1. The problem statement, all variables and given/known data
This question is based on a previous question in the same homework:

The Problems deal with Silicon at 300K, using band gap energy Eg = 1.12 eV, electron density of states mass 0.327, hole mass 0.39, electron mobility 0.15 m2/Vs, hole mobility 0.05 m2/Vs and relative permittivity 11.8.

1) Consider a pn junction in Si at 300K (other parameters given), with doping NA = 1021/m3 and ND = 1023/m3. Assume all impurities are ionized. On this basis find the Fermi level on each side. From this find the band bending VB and make a sketch of the pn junction.

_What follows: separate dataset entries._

(** [Send] of the TSS router: it takes a fresh ID from the same sequence. *)
Definition Client_Send (c : Client) (n : net) (msg : bytes) : Client * net * option string :=
  let id := next_id c in
  let c1 := cl_set c (cl_conn c) id (cl_incomingCh c) (cl_pending c) (cl_calls c) in
  let '(n1, e) := Client_SendMessage c1 n
                    {| Type_ := MsgTSSRound; ID := id; Payload := msg |} in
  (c1, n1, e).

(** The successful and the final step of [connectWithRetry]/[readLoop]'s exit. *)
Definition connected (c : Client) (k : nat) : Client :=
  cl_set c (Some k) (cl_msgIDSeq c) (cl_incomingCh c) (cl_pending c) (cl_calls c).
Definition readLoop_exit (c : Client) (k : nat) : Client :=
  if bool_decide (cl_conn c = Some k)
  then cl_set c None (cl_msgIDSeq c) (cl_incomingCh c) (cl_pending c) (cl_calls c) else c.

Definition Client_Close (c : Client) (n : net) : go (Client * net) :=
  if cl_done c then Panic
  else Ret ({| cl_conn := cl_conn c; cl_done := true; cl_msgIDSeq := cl_msgIDSeq c;
               cl_incomingCh := cl_incomingCh c; cl_handler := cl_handler c;
               cl_pending := cl_pending c; cl_calls := cl_calls c |},
            match cl_conn c with Some k => net_close k n | None => n end).

Definition Client_IsConnected (c : Client) : bool :=
  match cl_conn c with Some _ => true | None => false end.

(** The steps the client's goroutines take on its shared state. [k] counts the
    IDs drawn so far. *)
Inductive client_step : Z -> Client -> Z -> Client -> Prop :=
| cs_request k c n msg c1 n1 id e :
    Request_begin c n msg = (c1, n1, id, e) -> client_step k c (k + 1) c1
| cs_tss_send k c n msg c1 n1 e :
    Client_Send c n msg = (c1, n1, e) -> client_step k c (k + 1) c1
| cs_receive k c id c1 msg :
    Request_receive c id = Some (c1, msg) -> client_step k c k c1
| cs_cancel k c id : client_step k c k (Request_cancel c id)
| cs_message k c n w msg c1 n1 w1 r :
    readLoop_message c n w msg = Ret (c1, n1, w1, r) -> client_step k c k c1
| cs_connected k c conn : client_step k c k (connected c conn)
| cs_disconnected k c conn : client_step k c k (readLoop_exit c conn).

Inductive client_reachable : Z -> Client -> Prop :=
| client_init : client_reachable 0 NewClient
| client_next k c k' c' :
    client_reachable k c -> client_step k c k' c' -> client_reachable k' c'.

(** The correlation invariant, as long as the 64-bit sequence has not wrapped. *)
Definition correlated (k : Z) (c : Client) : Prop :=
  cl_msgIDSeq c = k /\
  (forall id, id ∈ cl_pending c -> 1 <= id <= k /\ cl_calls c !! id = Some None) /\
  (forall id m, cl_calls c !! id = Some m ->
     1 <= id <= k /\ forall resp, m = Some resp -> ID resp = id).

End Client.
Arguments Client S : clear implicits.

(** *** Reconnection *)

Definition initialDelay : Z := 500 * 10 ^ 6.      (* nanoseconds *)
Definition maxBackoff : Z := 30 * 10 ^ 9.

(** [time.Duration(math.Min(float64(delay)*2, float64(c.maxBackoff)))]: the
    durations are far below 2^53 ns, so the float arithmetic is exact. *)
Definition next_delay (delay : Z) : Z := Z.min (delay * 2) maxBackoff.

(** The dial outcomes [connectWithRetry] sees, in order; it returns the
    connection with the delays it slept, or [None] when the outcomes run out
    (the loop is still waiting). *)
Fixpoint connectWithRetry (delay : Z) (dials : list (option nat)) : option nat * list Z :=
  match dials with
  | [] => (None, [])
  | Some k :: _ => (Some k, [])
  | None :: dials' =>
    let '(r, ds) := connectWithRetry (next_delay delay) dials' in (r, delay :: ds)
  end.

(** ** The server keeps one live peer *)

Lemma net_shut_write c n msg :
  net_shut (WriteMessage (H := conn_writer c) n msg).1 = net_shut n.
Proof.
  unfold WriteMessage. repeat case_match; cbn; try done;
    unfold write, conn_writer in *; repeat case_match; simplify_eq; done.
Qed.

Lemma net_shut_close c c' n : c' ∈ net_shut n -> c' ∈ net_shut (net_close c n).
Proof. unfold net_close; cbn. set_solver. Qed.

Lemma handleConn_message_shut {S} (s : Server S) n w c msg n1 w1 b :
  handleConn_message s n w c msg = Ret (n1, w1, b) -> net_shut n1 = net_shut n.
Proof.
  unfold handleConn_message. intros H. case_match; [|by simplify_eq].
  destruct (m w msg) as [w' [[resp|]|e|]]; simplify_eq; try done.
  destruct (WriteMessage n _) as [n' [e|]] eqn:E in H;
    apply (f_equal fst) in E; cbn in E; simplify_eq; apply net_shut_write.
Qed.

Lemma Server_Send_shut {S} (s : Server S) n msg n1 e :
  Server_Send s n msg = (n1, e) -> net_shut n1 = net_shut n.
Proof.
  unfold Server_Send. destruct (srv_conn s); intros H; [|by simplify_eq].
  apply (f_equal fst) in H; cbn in H; subst n1. apply net_shut_write.
Qed.

Lemma server_step_live {S} (st st' : Server S * net * list nat) :
  server_step st st' -> one_live_peer st -> one_live_peer st'.
Proof.
  intros Hs. inversion Hs as [s n acc c Hc Hn|s n acc c Hc|s n acc c w w1 msg n1 b Hc HM|
                              s n acc msg n1 e HM]; subst; unfold one_live_peer; cbn.
  - intros IH c'. rewrite elem_of_cons. intros [->|Hc']; [by left|].
    destruct (IH c' Hc') as [E|?]; right.
    + rewrite E. cbn. set_solver.
    + case_match; [by apply net_shut_close|done].
  - intros IH c' Hc'. destruct (decide (c' = c)) as [->|Hne]; [right; set_solver|].
    destruct (IH c' Hc') as [E|?]; [left|right; set_solver].
    rewrite bool_decide_eq_false_2 by congruence. done.
  - intros IH c' Hc'. rewrite (handleConn_message_shut _ _ _ _ _ _ _ _ HM). auto.
  - intros IH c' Hc'. rewrite (Server_Send_shut _ _ _ _ _ HM). auto.
Qed.

(** Whatever the order of accepts, reads, sends and disconnections, every
    connection the server ever accepted is either its current peer or closed:
    a reconnecting Party A takes the session over and no second peer stays. *)
Theorem server_one_live_peer {S} (st : Server S * net * list nat) :
  server_reachable st -> one_live_peer st.
Proof.
  induction 1 as [s Hs|st st' _ IH Hstep]; [|by eapply server_step_live].
  intros c Hc. by apply elem_of_nil in Hc.
Qed.

Lemma server_one_live_peer_witness :
  let s := with_conn (NewServer (S := unit)) (Some 2%nat) in
  server_reachable (s, net_close 1 (Net ∅ ∅), [2; 1]%nat) /\
  one_live_peer (s, net_close 1 (Net ∅ ∅), [2; 1]%nat).
Proof.
  assert (H : server_reachable (with_conn (NewServer (S := unit)) (Some 2%nat),
                                net_close 1 (Net ∅ ∅), [2; 1]%nat)).
  { apply (server_next (with_conn NewServer (Some 1%nat), Net ∅ ∅, [1]%nat)).
    - apply (server_next (NewServer, Net ∅ ∅, [])).
      + by apply server_init.
      + apply (step_accept NewServer (Net ∅ ∅) [] 1); set_solver.
    - apply (step_accept (with_conn NewServer (Some 1%nat)) (Net ∅ ∅) [1%nat] 2); set_solver. }
  split; [exact H|]. apply server_one_live_peer. exact H.
Defined.

(** ** Request/response correlation in the client *)

Lemma next_id_small {S} (c : Client S) k :
  cl_msgIDSeq c = k -> 0 <= k -> k + 1 < 2 ^ 64 -> next_id c = k + 1.
Proof. intros <- H1 H2. unfold next_id. apply Z.mod_small. lia. Qed.

Lemma correlated_calls {S} k (c : Client S) P calls :
  correlated k c ->
  (forall id, id ∈ P -> id ∈ cl_pending c /\ calls !! id = cl_calls c !! id) ->
  (forall id m, calls !! id = Some m ->
     is_Some (cl_calls c !! id) /\ forall resp, m = Some resp -> ID resp = id) ->
  correlated k (cl_with_calls c P calls).
Proof.
  intros (Hs & Hp & Hc) HP HC. split; [done|]. split; cbn.
  - intros id H. destruct (HP id H) as [H1 ->]. auto.
  - intros id m H. destruct (HC id m H) as [[m' Hm'] H']. split; [|done].
    by destruct (Hc _ _ Hm').
Qed.

Lemma correlated_draw {S} k (c : Client S) :
  correlated k c -> 0 <= k -> k + 1 < 2 ^ 64 ->
  correlated (k + 1) (cl_set c (cl_conn c) (next_id c) (cl_incomingCh c) (cl_pending c) (cl_calls c)).
Proof.
  intros (Hs & Hp & Hc) H0 H1. rewrite (next_id_small c k) by lia.
  split; [done|]. split; cbn; intros id; [intros H|intros m H].
  - destruct (Hp _ H). split; [lia|done].
  - destruct (Hc _ _ H). split; [lia|done].
Qed.

Lemma correlated_request {S} k (c : Client S) n msg c1 n1 id e :
  correlated k c -> 0 <= k -> k + 1 < 2 ^ 64 ->
  Request_begin c n msg = (c1, n1, id, e) -> correlated (k + 1) c1.
Proof.
  intros HI H0 H1. unfold Request_begin. rewrite (next_id_small c k) by (done || apply HI).
  destruct HI as (Hs & Hp & Hc).
  destruct (Client_SendMessage _ _ _) as [n' [e'|]]; intros [= <- <- <- <-];
    (split; [done|]); split; cbn; intros i.
  - intros Hi. destruct (decide (i = k + 1)) as [->|]; [set_solver|].
    destruct (Hp i) as [? ?]; [set_solver|]. split; [lia|].
    by rewrite lookup_delete_ne, lookup_insert_ne by done.
  - intros m. destruct (decide (i = k + 1)) as [->|]; [by rewrite lookup_delete_eq|].
    rewrite lookup_delete_ne, lookup_insert_ne by done. intros H.
    destruct (Hc _ _ H). split; [lia|done].
  - intros Hi. destruct (decide (i = k + 1)) as [->|].
    + rewrite lookup_insert_eq. split; [lia|done].
    + destruct (Hp i) as [? ?]; [set_solver|]. rewrite lookup_insert_ne by done. split; [lia|done].
  - intros m. destruct (decide (i = k + 1)) as [->|].
    + rewrite lookup_insert_eq. intros [= <-]. split; [lia|done].
    + rewrite lookup_insert_ne by done. intros H. destruct (Hc _ _ H). split; [lia|done].
Qed.
(* ===== verification/Config.v ===== *)
(** * Config: the configuration records (internal/config/config.go) *)
From S2P Require Import Prelude GoStd.
Local Open Scope Z_scope.

Record DatabaseConfig := {
  db_Host : string; db_Port : Z; db_User : string; db_Password : string; db_DBName : string; db_SSLMode : string }.
(** No component is escaped: a password holding [@] or [/] changes the address. *)
Definition DSN (d : DatabaseConfig) : string :=
  "postgres://" +:+ db_User d +:+ ":" +:+ db_Password d +:+ "@" +:+ db_Host d +:+ ":" +:+ Strconv.Itoa (db_Port d)
  +:+ "/" +:+ db_DBName d +:+ "?sslmode=" +:+ db_SSLMode d.

Record APIConfig := { api_ListenAddr : string; api_WebDir : string }.
Record TransportConfig := {
  tc_RemoteAddr : string; tc_ListenAddr : string; tc_CertFile : string; tc_KeyFile : string; tc_CACertFile : string }.
Record LLMConfig := { llm_Provider : string; llm_APIKey : string; llm_Endpoint : string; llm_Model : string }.
Record WhitelistSeed := { ws_Address : string; ws_Label : string }.
(** [ac_ExplorerAPIs]: the map, in the order a range visits it. *)
Record AnalyzerConfig := {
  ac_LLM : LLMConfig; ac_AutoMode : bool; ac_DisableAI : bool;
  ac_ExplorerAPIs : list (string * string); ac_Whitelist : list WhitelistSeed }.
Record TelegramConfig := { tg_BotToken : string; tg_AuthorizedUserID : Z; tg_EscalationTimeout : Z }.
Record Config := {
  cfg_Party : string; cfg_DataDir : string; cfg_Database : DatabaseConfig; cfg_API : APIConfig;
  cfg_Transport : TransportConfig; cfg_Analyzer : AnalyzerConfig; cfg_Telegram : TelegramConfig }.
(* ===== verification/Solana.v ===== *)
(** * Solana: the Solana adapter (internal/vm/solana/solana.go)

    Building, hashing, assembling and decoding transactions, the injection of a
    fresh blockhash at signing time, and the address check in front of the RPC
    call. solana-go (keys, instructions, transaction encoding), ed25519, HTTP,
    DNS and JSON are arguments; the builder of Anchor calls (anchor.go) is an
    argument of [solana_BuildUnsignedTx]. *)
From S2P Require Import Prelude GoStd Codec Protocol Transport Tss TssFacts Vm.
Local Open Scope Z_scope.
Local Open Scope go_scope.

(** ** solana-go

    A public key is its 32 bytes. The code reads and writes the exported fields
    of a transaction and of its message; the rest of a message is opaque. *)
Record AccountMeta := { am_PublicKey : bytes; am_IsSigner : bool; am_IsWritable : bool }.
Record Instruction := { ix_ProgramID : bytes; ix_Accounts : list AccountMeta; ix_Data : bytes }.
Record SolMessage (rest : Type) := mkMessage {
  sm_NumRequiredSignatures : Z; sm_AccountKeys : list bytes; sm_RecentBlockhash : bytes; sm_rest : rest }.
Arguments mkMessage {rest}.
Arguments sm_NumRequiredSignatures {rest}.
Arguments sm_AccountKeys {rest}.
Arguments sm_RecentBlockhash {rest}.
Arguments sm_rest {rest}.
Record SolTransaction (rest : Type) := mkTransaction { st_Signatures : list bytes; st_Message : SolMessage rest }.
Arguments mkTransaction {rest}.
Arguments st_Signatures {rest}.
Arguments st_Message {rest}.

Class SolanaGo := {
  msg_rest : Type;
  PublicKeyFromBase58 : string -> go bytes;
  PublicKeyFromBytes : bytes -> bytes;
  PublicKeyString : bytes -> string;
  HashFromBase58 : string -> go bytes;
  TransferInstruction : Z -> bytes -> bytes -> Instruction;
  NewTransaction : list Instruction -> bytes -> bytes -> go (SolTransaction msg_rest);  (* instructions, blockhash, payer *)
  MarshalMessage : SolMessage msg_rest -> go bytes;
  MarshalTransaction : SolTransaction msg_rest -> go bytes;
  TransactionFromBytes : bytes -> go (SolTransaction msg_rest);
  FindProgramAddress : list bytes -> bytes -> go (bytes * Z);
  SystemProgramID : bytes;
  TokenProgramID : bytes;
  Token2022ProgramID : bytes;
  SPLAssociatedTokenAccountProgramID : bytes;
  ed25519_Public : bytes -> go bytes;
  ed25519_Sign : bytes -> bytes -> go bytes;
}.
(** Decoding inverts encoding, and an ed25519 signature is 64 bytes. *)
Class SolanaGoLaws `{SolanaGo} := {
  transaction_roundtrip tx raw : MarshalTransaction tx = Ret raw -> TransactionFromBytes raw = Ret tx;
  signature_size priv m s : ed25519_Sign priv m = Ret s -> length s = 64%nat;
}.

(** The network and the JSON of its answers: the error message if any and the
    blockhash; the owner of an account if it exists; the envelope's [From], [To]
    and [Amount]. An address is IPv4, mapped ones included, or IPv6. *)
Inductive ip := IPv4 (a : Z) | IPv6 (a : Z).
Class SolanaWorld := {
  rpc_post : string -> string -> go bytes;
  parse_blockhash : bytes -> go (option string * string);
  parse_owner : bytes -> go (option string);
  parse_envelope : bytes -> go (string * string * Z);
  url_Parse : string -> go (string * string);  (* scheme and hostname *)
  LookupHost : string -> go (list string);
  ParseIP : string -> option ip;
}.

(** ** The address check *)

(** [net.IPNet.Contains] of a CIDR block: address, prefix length. *)
Definition in_block (block : ip) (ones : Z) (x : ip) : bool :=
  match block, x with
  | IPv4 b, IPv4 a => Z.shiftr a (32 - ones) =? Z.shiftr b (32 - ones)
  | IPv6 b, IPv6 a => Z.shiftr a (128 - ones) =? Z.shiftr b (128 - ones)
  | _, _ => false
  end.
Definition dotted (a b c d : Z) : ip := IPv4 (((a * 256 + b) * 256 + c) * 256 + d).
Definition privateRanges : list (ip * Z) :=
  [(dotted 0 0 0 0, 8); (dotted 127 0 0 0, 8); (dotted 10 0 0 0, 8); (dotted 172 16 0 0, 12);
   (dotted 192 168 0 0, 16); (dotted 169 254 0 0, 16); (IPv6 1, 128);
   (IPv6 (0xfc00 * 2 ^ 112), 7); (IPv6 (0xfe80 * 2 ^ 112), 10); (IPv6 0, 128)].
Definition isPrivateIP (x : ip) : bool := existsb (fun '(block, ones) => in_block block ones x) privateRanges.

Section Rpc.
Context `{Unicode} `{SolanaWorld}.
(** ** The state across calls *)

(** What any call does to the package's variables: cached IDLs stay cached, and
    the discriminators of their instructions are never written. *)
Definition evolves (st st' : AnchorState) : Prop :=
  as_idlCache st ⊆ as_idlCache st' /\
  forall d, cached (as_idlCache st) d -> slice_bytes (as_heap st') d = slice_bytes (as_heap st) d.

Lemma cached_mono c c' d : c ⊆ c' -> cached c d -> cached c' d.
Proof. intros Hs (k & idl & Hk & Hd). exists k, idl. split; [by eapply lookup_weaken|done]. Qed.

#[export] Instance evolves_preorder : PreOrder evolves.
Proof.
  split; [by intros st|]. intros s1 s2 s3 [C1 D1] [C2 D2]. split; [by etrans|].
  intros d Hd. rewrite <- D1 by done. apply D2. by eapply cached_mono.
Qed.

Lemma heap_grows st h' : extends (as_heap st) h' -> state_ok st ->
  state_ok (mkAnchorState (as_programAccounts st) (as_idlCache st) h') /\
  evolves st (mkAnchorState (as_programAccounts st) (as_idlCache st) h').
Proof.
  intros He Hok. assert (Hin : forall d, cached (as_idlCache st) d -> (sl_array d < length (as_heap st))%nat)
    by (intros d Hd; apply (proj1 Hok d Hd)). split.
  - destruct Hok as [Hok Hsame]. split; [|exact Hsame]. intros d Hd. destruct (Hok d Hd). cbn [as_heap].
    pose proof (extends_length _ _ He). rewrite (extends_array _ _ _ He) by auto. lia.
  - split; [done|]. intros d Hd. cbn [as_heap]. apply extends_slice; auto.
Qed.

Lemma cache_idl_ok st h' key idl : state_ok st -> as_idlCache st !! key = None ->
  fresh (as_heap st) h' (fun d => In d (discriminators idl)) ->
  state_ok (cache_idl st h' key idl) /\ evolves st (cache_idl st h' key idl).
Proof.
  intros Hok Hk Hf. pose proof Hf as (He & _).
  assert (Hsub : as_idlCache st ⊆ <[key := idl]> (as_idlCache st)) by by apply insert_subseteq. split.
  - pose proof (fresh_union _ _ _ _ Hok Hf) as Hu. eapply heap_ok_sub; [|exact Hu].
    intros d (k & idl' & Hl & Hd). cbn [cache_idl as_idlCache] in Hl.
    apply lookup_insert_Some in Hl as [[<- <-]|[_ Hl]]; [by right|]. left. by exists k, idl'.
  - split; [done|]. intros d Hd. apply (proj2 (proj2 (heap_grows st h' He Hok)) d Hd).
Qed.

Section State.
Context `{Unicode} `{SolanaGo} `{SolanaWorld} `{MapOrder} `{AnchorGo} `{IdlJson} `{IdlChain}.

Lemma fetchIDLFromMetadata_allocates h rpcURL programID : allocates h (fetchIDLFromMetadata h rpcURL programID).
Proof. apply then_parse_allocates. Qed.
Lemma fetchIDLLegacy_allocates h rpcURL programID : allocates h (fetchIDLLegacy h rpcURL programID).
Proof. apply then_parse_allocates. Qed.
(** Both parties derive the same public key from the shares a dealer gave
    them. *)
Lemma dealer_derive_public `{Unicode} `{TssLib} {preParams aux}
    `{Codec (SaveData aux)} `{Codec (SaveData unit)}
    (mk_aux : list preParams -> nat -> aux) S256 Edwards `{!CurveLaws S256} `{!SaveCodecLaws S256 aux}
    rand d pub chain pA pB pps ksA ksB path dkA kA kB :
  0 <= d -> uncompressed (mulG S256 d) = Ret pub ->
  map KeyInt (makeSortedPartyIDs [pA; pB]) = [kA; kB] ->
  DealerSetupECDSA mk_aux S256 rand d pub chain [pA; pB] pps = Ret [ksA; ksB] ->
  DeriveKey (aux := aux) S256 Edwards ksA path = Ret dkA ->
  exists dkB, DeriveKey (aux := aux) S256 Edwards ksB path = Ret dkB /\ dk_PublicKey dkB = dk_PublicKey dkA.
Proof.
  intros Hd Hpub Hids HD HA.
  destruct (DealerSetupECDSA_valid mk_aux S256 _ _ _ _ _ _ _ Hd Hpub HD) as (coeffs & _ & HV).
  rewrite Hids in HV.
  destruct (HV 0%nat ksA eq_refl) as (k1 & [= <-] & VA & CA & ChA & _).
  destruct (HV 1%nat ksB eq_refl) as (k2 & [= <-] & VB & CB & ChB & _).
  unfold DeriveKey in *. destruct (parsePath path) as [idxs| |]; try discriminate HA.
  cbn [cause mbind go_bind] in *. rewrite CA in HA. rewrite CB.
  rewrite bool_decide_eq_true_2 in HA |- * by done.
  destruct (derive_with_consistent S256 _ uncompressed _ _ _ _ _ _ ksB _ _ _
              (deriveECDSA_step_in_step S256) VA VB ltac:(congruence) HA) as (dkB & _ & HB & Hpk & _).
  by exists dkB.
Qed.

Section PartyAFacts.
Context `{Unicode} `{SolanaGo} `{SolanaWorld} `{PartyACodecs} {S T : Type} `{Store S} `{TransportClient T}.
Context (allowLocalRPC : bool).
Context (proto_DeriveKey : KeyShare -> string -> go DerivedKey).
Context (proto_Sign : T -> SignRequest -> bytes -> PartyID -> list PartyID -> T * go Signature).
Notation ServiceA := (PartyA.ServiceA (S := S) (T := T)).
Notation M := (PartyA.M (S := S) (T := T)).
Notation Sign := (PartyA.Sign allowLocalRPC proto_Sign).

(** ** Inverting the monad *)
Lemma bind_Ret {A B} (m : M A) (f : A -> M B) (w w' : ServiceA) b :
  PartyA.M_bind A B f m w = (w', Ret b) -> exists w1 a, m w = (w1, Ret a) /\ f a w1 = (w', Ret b).
Proof. unfold PartyA.M_bind. destruct (m w) as [w1 [a|e|]]; [eauto|discriminate..]. Qed.
Lemma wrapM_Ret {A} p (m : M A) (w w' : ServiceA) a : wrapM p m w = (w', Ret a) -> m w = (w', Ret a).
Proof. unfold wrapM. destruct (m w) as [w1 [b|e|]]; cbn; congruence. Qed.
Lemma lift_Ret {A} (m : go A) (w w' : ServiceA) a : lift m w = (w', Ret a) -> w' = w /\ m = Ret a.
Proof. by intros [= <- ->]. Qed.
Lemma adapter_for_Ret path (w w' : ServiceA) a : adapter_for path w = (w', Ret a) ->
  w' = w /\ ForPath (sa_vmRegistry w) path = Some a.
Proof.
  unfold adapter_for. intros (w1 & v & [= <- <-] & [-> E]%lift_Ret)%bind_Ret. split; [done|].
  destruct (ForPath _ _); cbn in E; congruence.
Qed.
Lemma on_store_Ret {A} (f : S -> S * go A) (w w' : ServiceA) a : on_store f w = (w', Ret a) ->
  f (sa_store w) = (sa_store w', Ret a) /\ sa_transport w' = sa_transport w /\
  sa_vmRegistry w' = sa_vmRegistry w.
Proof. unfold on_store. destruct (f (sa_store w)) as [s r]. by intros [= <- ->]. Qed.
Lemma on_transport_Ret {A} (f : T -> T * go A) (w w' : ServiceA) a : on_transport f w = (w', Ret a) ->
  f (sa_transport w) = (sa_transport w', Ret a) /\ sa_store w' = sa_store w.
Proof. unfold on_transport. destruct (f (sa_transport w)) as [t r]. by intros [= <- ->]. Qed.
Lemma send_Ret ty payload (w w' : ServiceA) resp : send ty payload w = (w', Ret resp) ->
  exists id, SendAndReceive (sa_transport w) {| Type_ := ty; ID := id; Payload := payload |}
    = (sa_transport w', Ret resp) /\ sa_store w' = sa_store w.
Proof.
  unfold send. intros (w1 & id & [= <- <-] & [HT Hs]%on_transport_Ret)%bind_Ret. cbn in *. by eexists.
Qed.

This problem has been solved and its thread is here: https://www.physicsforums.com/showthread.php?t=713644

5) Following your results for the Fermi Levels in Problem 1
a) Find the minority carrier concentrations (holes on the N-side, electrons on the P-side).
b) Repeat the calculation for the minority carrier concentrations using the mass action law and the intrinsic concentration 5.85E15/m3

2. Relevant equations
I found this equation while searching online relating minority and majority carriers
$n^{2}_{i} = n_p N_A = p_n N_D$

Where np is the minority concentration of electrons and pn is that of holes. But this leaves me with two variables and one equation.

3. The attempt at a solution

Based on the first problem, I have numbers for the Fermi level (EF) on both sides. If you are curious they are 0.974 eV (N-side) and 0.226 eV (P-side). However, I don't know of any way to relate the Fermi level with ni or the minority concentrations in the above equation.

As far as I know
$N_e \times N_h = N^2_i \neq n^2_i$

Where Ne and Nh are the majority concentrations (known).

Does anyone know a relation I can use to solve for these minority concentrations?